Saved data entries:
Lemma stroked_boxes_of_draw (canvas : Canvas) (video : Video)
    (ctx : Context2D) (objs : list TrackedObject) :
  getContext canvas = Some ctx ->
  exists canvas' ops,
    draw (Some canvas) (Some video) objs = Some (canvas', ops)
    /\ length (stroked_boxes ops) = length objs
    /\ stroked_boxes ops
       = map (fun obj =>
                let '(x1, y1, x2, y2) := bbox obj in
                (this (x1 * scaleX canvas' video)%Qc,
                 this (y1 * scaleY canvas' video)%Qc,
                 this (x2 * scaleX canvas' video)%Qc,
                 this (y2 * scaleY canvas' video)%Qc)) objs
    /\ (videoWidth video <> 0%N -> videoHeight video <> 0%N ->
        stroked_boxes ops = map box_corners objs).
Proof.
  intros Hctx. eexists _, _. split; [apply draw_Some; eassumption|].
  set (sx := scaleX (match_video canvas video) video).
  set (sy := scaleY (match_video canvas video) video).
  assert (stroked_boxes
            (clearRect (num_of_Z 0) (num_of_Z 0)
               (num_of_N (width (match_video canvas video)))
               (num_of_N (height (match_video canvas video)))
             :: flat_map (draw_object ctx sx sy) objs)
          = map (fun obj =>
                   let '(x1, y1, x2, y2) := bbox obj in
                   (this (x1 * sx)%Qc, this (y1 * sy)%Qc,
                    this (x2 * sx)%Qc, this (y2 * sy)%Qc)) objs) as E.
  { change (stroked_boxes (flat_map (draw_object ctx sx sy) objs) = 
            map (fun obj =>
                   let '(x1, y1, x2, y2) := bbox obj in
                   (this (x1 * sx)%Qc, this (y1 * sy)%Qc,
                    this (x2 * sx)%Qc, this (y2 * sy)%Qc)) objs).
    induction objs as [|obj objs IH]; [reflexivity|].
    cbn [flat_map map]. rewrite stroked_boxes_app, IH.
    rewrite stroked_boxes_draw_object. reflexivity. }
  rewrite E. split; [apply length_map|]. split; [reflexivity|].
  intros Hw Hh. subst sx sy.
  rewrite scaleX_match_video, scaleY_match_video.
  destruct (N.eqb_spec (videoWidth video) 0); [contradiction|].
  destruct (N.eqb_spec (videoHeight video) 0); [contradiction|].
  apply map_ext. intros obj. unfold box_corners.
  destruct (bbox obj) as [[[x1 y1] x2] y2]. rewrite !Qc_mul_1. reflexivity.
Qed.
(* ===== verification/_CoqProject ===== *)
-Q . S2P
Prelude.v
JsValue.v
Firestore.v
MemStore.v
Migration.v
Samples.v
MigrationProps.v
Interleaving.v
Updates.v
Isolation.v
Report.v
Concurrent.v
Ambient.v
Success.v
* * *
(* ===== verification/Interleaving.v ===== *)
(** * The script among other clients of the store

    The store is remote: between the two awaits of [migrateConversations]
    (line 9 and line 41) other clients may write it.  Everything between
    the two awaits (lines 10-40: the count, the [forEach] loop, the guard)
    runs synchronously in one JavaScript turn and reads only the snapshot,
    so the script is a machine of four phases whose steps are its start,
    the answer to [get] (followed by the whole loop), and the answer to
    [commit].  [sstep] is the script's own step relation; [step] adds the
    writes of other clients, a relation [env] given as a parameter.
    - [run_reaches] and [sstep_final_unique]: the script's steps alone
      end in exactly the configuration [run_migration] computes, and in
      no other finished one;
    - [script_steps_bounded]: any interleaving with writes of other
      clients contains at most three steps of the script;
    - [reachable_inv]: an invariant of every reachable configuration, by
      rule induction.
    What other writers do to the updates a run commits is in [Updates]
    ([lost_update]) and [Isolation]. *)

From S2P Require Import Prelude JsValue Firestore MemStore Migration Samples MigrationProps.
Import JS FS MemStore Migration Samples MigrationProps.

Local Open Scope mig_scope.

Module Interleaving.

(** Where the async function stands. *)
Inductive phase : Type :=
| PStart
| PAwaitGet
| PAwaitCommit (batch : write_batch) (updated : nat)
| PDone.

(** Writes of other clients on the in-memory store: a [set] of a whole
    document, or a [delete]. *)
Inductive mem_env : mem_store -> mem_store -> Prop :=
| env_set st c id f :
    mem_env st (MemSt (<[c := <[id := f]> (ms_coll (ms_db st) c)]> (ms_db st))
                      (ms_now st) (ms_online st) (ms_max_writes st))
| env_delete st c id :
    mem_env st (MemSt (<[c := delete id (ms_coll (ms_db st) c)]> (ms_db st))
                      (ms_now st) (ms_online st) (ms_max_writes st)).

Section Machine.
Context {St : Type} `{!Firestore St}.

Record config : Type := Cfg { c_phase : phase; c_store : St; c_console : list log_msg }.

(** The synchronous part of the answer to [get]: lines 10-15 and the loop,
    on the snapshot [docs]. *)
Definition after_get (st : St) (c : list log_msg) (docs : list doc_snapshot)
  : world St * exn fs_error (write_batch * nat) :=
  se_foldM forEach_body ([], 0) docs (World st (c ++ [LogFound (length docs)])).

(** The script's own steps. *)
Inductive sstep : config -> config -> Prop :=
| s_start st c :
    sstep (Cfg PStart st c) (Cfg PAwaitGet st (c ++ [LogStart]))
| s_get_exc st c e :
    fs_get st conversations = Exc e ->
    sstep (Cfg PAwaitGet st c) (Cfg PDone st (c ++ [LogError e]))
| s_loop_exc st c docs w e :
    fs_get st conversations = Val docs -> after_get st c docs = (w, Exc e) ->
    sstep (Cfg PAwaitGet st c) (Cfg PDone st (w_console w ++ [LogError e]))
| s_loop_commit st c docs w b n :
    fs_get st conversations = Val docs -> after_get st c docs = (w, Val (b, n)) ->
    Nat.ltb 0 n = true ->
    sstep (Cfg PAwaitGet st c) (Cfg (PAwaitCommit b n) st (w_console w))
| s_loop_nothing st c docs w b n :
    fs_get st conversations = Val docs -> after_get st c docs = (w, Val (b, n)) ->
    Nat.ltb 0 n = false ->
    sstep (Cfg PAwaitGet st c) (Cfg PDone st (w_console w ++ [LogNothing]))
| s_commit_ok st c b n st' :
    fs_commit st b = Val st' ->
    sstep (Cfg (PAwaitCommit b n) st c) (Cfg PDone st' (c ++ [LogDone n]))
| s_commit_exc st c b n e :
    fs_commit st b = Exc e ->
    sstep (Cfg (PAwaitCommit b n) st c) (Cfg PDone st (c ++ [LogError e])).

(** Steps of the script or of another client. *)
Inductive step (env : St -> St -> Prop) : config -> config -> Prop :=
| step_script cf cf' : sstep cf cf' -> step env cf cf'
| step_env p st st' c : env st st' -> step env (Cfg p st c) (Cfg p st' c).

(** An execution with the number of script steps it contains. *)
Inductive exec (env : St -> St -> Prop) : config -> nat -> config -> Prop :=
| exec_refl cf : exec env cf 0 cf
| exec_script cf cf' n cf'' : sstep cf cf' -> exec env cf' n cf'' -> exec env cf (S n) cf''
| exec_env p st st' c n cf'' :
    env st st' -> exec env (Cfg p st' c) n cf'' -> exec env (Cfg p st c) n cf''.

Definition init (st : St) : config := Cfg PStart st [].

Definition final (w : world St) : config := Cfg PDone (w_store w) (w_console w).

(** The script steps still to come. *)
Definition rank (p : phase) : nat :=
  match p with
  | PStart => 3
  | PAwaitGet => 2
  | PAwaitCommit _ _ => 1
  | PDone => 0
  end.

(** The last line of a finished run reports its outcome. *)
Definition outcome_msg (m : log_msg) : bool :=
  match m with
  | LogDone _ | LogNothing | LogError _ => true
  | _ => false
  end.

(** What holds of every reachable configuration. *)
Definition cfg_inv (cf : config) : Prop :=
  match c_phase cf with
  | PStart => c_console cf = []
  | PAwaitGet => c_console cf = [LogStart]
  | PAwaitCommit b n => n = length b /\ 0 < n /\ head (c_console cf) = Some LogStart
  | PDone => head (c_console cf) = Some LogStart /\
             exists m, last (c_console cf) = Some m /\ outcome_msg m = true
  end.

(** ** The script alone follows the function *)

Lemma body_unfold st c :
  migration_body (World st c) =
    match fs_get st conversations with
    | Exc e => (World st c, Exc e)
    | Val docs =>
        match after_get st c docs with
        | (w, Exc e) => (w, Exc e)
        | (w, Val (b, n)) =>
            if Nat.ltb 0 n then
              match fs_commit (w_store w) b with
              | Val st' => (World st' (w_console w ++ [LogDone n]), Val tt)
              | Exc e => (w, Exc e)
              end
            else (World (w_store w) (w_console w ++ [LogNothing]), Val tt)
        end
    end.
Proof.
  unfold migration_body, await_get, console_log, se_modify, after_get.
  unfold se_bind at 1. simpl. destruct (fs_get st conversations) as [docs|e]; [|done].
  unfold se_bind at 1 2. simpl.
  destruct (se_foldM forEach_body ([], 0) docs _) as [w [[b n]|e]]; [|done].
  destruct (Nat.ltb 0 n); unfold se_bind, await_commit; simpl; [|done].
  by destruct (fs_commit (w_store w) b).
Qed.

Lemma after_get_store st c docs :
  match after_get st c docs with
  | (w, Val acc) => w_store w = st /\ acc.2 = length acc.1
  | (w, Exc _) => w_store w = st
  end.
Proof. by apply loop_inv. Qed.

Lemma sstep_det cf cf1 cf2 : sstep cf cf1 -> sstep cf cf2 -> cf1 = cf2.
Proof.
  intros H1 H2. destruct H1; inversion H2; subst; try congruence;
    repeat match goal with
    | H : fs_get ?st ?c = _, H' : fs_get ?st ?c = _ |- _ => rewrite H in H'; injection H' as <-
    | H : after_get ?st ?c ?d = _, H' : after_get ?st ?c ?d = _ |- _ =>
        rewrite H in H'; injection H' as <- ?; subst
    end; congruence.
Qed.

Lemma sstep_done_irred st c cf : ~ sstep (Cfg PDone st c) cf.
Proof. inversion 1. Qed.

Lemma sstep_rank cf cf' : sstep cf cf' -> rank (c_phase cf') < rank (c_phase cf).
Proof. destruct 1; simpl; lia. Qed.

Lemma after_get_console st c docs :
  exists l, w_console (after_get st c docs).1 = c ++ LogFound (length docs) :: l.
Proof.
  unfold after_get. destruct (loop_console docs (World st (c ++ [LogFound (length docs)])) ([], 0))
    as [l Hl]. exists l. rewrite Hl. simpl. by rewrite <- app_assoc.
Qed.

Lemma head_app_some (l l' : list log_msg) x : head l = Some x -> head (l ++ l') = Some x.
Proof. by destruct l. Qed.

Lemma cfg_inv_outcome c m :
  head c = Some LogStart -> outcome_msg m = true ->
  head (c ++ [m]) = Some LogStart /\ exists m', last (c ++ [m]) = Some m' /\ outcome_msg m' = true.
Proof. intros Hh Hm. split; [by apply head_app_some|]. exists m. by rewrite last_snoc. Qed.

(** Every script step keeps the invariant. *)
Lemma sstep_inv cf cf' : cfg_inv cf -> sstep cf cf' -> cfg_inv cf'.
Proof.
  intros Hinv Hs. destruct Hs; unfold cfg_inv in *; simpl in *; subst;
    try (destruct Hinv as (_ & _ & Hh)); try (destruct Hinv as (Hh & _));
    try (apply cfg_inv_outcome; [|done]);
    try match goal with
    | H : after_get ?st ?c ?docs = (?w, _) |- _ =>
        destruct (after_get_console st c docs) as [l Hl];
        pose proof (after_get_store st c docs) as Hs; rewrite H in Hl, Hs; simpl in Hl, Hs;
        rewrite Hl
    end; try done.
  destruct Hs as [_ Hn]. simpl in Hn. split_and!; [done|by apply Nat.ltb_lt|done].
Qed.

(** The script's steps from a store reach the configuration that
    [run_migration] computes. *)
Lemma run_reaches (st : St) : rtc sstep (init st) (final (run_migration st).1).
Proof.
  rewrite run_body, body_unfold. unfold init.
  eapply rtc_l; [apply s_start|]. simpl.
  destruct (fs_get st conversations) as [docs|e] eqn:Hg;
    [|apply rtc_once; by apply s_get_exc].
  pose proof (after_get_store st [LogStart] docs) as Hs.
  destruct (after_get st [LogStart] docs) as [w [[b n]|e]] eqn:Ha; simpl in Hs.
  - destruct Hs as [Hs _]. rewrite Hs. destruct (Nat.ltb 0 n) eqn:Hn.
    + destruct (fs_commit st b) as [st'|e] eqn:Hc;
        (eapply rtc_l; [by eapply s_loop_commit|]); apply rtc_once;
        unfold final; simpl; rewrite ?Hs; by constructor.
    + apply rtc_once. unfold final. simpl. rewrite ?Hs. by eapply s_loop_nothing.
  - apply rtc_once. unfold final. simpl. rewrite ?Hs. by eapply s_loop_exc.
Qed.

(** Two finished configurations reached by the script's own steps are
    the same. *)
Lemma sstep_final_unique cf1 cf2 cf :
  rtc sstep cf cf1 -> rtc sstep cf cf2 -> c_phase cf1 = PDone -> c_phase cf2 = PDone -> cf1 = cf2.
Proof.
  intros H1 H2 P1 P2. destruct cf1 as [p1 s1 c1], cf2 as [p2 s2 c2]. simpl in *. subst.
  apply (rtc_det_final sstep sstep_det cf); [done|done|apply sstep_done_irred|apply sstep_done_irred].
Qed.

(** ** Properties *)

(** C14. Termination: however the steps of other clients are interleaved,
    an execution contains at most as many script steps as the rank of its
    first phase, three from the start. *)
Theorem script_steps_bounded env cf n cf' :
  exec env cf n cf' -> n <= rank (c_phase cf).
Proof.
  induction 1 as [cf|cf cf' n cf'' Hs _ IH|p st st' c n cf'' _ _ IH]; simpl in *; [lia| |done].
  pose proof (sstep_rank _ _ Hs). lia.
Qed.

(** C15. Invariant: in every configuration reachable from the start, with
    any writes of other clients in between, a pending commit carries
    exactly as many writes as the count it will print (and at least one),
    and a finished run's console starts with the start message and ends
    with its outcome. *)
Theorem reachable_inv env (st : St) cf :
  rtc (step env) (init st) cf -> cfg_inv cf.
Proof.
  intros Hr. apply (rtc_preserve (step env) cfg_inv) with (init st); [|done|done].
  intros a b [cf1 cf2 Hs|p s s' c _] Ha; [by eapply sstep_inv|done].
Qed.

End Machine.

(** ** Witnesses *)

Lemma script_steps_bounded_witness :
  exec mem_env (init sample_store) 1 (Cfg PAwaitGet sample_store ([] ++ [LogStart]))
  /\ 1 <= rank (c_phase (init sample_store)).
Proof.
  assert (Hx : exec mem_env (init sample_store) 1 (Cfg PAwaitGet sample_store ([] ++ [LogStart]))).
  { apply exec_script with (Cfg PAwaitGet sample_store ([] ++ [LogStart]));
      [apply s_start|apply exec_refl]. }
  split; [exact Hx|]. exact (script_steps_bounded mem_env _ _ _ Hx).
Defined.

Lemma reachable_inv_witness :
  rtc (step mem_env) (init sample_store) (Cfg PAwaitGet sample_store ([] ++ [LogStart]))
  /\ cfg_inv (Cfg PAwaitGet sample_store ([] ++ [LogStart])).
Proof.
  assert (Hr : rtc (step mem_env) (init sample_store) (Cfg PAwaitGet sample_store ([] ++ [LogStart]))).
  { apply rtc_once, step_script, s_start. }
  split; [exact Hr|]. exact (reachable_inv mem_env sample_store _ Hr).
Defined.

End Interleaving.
==
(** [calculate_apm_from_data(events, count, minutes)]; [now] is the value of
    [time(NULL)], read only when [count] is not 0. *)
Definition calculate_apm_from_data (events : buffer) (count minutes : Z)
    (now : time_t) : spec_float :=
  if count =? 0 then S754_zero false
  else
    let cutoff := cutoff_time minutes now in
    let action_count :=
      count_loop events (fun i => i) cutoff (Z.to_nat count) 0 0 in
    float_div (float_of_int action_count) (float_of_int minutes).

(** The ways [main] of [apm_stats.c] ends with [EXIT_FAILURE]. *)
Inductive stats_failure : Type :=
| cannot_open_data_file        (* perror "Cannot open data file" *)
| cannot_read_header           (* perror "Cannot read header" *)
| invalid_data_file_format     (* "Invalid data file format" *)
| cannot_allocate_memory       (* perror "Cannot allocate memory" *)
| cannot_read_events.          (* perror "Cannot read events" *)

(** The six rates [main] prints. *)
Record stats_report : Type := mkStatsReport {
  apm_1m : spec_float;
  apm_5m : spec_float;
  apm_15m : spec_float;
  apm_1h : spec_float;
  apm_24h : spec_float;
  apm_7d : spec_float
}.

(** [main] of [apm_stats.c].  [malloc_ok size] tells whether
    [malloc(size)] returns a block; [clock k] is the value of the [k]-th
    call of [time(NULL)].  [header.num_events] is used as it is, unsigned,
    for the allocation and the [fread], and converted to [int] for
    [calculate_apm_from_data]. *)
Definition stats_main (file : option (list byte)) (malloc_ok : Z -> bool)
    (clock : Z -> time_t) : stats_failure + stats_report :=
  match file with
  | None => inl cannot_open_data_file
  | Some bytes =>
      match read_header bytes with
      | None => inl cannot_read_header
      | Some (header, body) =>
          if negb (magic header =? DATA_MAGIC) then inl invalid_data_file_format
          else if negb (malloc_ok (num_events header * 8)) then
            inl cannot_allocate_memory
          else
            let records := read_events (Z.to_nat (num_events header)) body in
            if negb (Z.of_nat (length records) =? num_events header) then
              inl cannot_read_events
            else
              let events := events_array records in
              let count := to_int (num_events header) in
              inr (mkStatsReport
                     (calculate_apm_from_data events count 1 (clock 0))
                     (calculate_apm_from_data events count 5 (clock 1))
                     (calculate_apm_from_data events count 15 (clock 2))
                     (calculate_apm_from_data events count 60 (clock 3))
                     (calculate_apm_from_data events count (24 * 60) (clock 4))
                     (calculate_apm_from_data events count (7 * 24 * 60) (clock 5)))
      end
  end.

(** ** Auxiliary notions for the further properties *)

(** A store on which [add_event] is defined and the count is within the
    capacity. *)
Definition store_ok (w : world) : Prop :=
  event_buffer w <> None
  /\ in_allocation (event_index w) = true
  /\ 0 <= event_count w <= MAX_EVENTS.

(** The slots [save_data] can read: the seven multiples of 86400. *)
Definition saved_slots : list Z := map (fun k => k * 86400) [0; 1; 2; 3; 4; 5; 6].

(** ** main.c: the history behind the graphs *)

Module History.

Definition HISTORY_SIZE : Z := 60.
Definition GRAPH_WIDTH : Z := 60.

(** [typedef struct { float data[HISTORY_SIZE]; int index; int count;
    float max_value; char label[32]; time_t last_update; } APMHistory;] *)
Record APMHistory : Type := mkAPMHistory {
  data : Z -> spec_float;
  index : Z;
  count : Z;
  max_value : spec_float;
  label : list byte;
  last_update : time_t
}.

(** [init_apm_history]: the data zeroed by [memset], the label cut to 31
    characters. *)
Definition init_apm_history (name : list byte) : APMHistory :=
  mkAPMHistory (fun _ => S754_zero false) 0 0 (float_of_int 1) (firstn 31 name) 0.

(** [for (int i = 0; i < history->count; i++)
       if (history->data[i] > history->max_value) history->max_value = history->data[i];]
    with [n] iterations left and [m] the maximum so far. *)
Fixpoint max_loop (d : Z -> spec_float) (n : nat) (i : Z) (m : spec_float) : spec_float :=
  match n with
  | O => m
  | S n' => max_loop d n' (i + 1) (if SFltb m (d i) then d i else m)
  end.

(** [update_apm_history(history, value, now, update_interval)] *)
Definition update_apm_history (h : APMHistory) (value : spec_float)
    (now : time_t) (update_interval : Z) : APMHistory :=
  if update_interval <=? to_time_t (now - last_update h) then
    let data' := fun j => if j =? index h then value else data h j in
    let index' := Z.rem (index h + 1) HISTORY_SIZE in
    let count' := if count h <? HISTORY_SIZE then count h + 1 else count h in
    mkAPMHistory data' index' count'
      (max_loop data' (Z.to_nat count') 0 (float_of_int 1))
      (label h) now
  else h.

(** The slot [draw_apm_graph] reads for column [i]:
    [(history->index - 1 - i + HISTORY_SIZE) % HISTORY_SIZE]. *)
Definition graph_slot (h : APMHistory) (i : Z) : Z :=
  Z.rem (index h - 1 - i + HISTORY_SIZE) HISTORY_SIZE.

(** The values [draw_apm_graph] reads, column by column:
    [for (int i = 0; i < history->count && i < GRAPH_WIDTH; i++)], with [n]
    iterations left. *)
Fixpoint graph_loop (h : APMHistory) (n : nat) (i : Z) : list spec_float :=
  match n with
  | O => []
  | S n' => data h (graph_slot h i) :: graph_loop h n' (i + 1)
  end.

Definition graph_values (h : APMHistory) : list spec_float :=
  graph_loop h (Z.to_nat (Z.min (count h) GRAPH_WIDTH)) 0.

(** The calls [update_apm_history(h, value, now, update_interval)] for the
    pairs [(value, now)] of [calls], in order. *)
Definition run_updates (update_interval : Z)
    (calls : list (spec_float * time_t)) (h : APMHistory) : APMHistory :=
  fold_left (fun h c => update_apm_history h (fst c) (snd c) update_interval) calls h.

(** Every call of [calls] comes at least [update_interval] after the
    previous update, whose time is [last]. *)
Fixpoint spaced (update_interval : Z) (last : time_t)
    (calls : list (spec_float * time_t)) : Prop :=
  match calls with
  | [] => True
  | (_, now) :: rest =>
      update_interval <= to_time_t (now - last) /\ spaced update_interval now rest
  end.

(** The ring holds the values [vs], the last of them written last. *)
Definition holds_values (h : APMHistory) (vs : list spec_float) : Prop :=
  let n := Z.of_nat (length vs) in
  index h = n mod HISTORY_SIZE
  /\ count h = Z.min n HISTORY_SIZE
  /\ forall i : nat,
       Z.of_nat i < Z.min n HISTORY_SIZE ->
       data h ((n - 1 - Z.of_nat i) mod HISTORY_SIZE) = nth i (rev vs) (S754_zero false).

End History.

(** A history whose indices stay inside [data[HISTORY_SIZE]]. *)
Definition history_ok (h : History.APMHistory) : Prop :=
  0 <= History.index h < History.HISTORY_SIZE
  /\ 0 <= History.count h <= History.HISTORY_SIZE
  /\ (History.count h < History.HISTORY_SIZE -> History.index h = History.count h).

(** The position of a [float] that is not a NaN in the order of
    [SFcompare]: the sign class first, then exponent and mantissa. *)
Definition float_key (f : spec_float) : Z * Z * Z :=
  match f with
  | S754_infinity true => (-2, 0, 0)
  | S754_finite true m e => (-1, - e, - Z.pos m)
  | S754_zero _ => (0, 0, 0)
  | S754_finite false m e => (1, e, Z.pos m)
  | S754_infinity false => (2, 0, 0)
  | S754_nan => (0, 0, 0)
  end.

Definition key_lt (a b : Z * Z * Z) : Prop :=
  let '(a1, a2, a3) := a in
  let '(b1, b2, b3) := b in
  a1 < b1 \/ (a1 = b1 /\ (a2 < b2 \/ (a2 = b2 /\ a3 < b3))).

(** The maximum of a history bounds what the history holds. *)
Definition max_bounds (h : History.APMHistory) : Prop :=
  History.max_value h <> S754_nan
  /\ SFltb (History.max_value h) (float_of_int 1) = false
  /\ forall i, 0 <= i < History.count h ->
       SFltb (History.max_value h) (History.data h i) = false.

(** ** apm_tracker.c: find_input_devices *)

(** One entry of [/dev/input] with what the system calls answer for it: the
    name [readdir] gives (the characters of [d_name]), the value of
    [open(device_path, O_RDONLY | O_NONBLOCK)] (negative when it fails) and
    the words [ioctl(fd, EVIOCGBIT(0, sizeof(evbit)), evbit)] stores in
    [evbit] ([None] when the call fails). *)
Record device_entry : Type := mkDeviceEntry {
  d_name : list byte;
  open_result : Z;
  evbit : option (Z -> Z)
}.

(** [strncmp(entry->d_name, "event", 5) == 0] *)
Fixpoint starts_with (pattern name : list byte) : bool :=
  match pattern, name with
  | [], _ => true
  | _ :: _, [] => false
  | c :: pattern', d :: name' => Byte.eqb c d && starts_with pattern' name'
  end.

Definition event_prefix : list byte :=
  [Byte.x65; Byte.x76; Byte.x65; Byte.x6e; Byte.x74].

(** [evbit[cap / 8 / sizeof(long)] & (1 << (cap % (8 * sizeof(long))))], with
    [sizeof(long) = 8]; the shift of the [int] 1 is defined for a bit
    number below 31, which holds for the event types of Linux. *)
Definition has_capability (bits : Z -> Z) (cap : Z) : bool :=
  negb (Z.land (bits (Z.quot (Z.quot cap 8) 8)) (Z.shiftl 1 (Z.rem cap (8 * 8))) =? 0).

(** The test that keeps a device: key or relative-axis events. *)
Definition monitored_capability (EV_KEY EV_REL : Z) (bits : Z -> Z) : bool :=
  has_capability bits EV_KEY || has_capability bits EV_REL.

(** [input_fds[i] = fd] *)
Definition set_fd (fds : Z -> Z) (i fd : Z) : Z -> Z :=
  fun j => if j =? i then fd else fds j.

TASK STATEMENT: All the lines that hold the word "false" must appear in the answer, copied from the records.

SOLUTION TO THE EXERCISE:
    Nat.ltb 0 n = false ->
  | _ => false
  if count =? 0 then S754_zero false
  mkAPMHistory (fun _ => S754_zero false) 0 0 (float_of_int 1) (firstn 31 name) 0.
       data h ((n - 1 - Z.of_nat i) mod HISTORY_SIZE) = nth i (rev vs) (S754_zero false).
  | S754_finite false m e => (1, e, Z.pos m)
  | S754_infinity false => (2, 0, 0)
  /\ SFltb (History.max_value h) (float_of_int 1) = false
       SFltb (History.max_value h) (History.data h i) = false.
  | _ :: _, [] => false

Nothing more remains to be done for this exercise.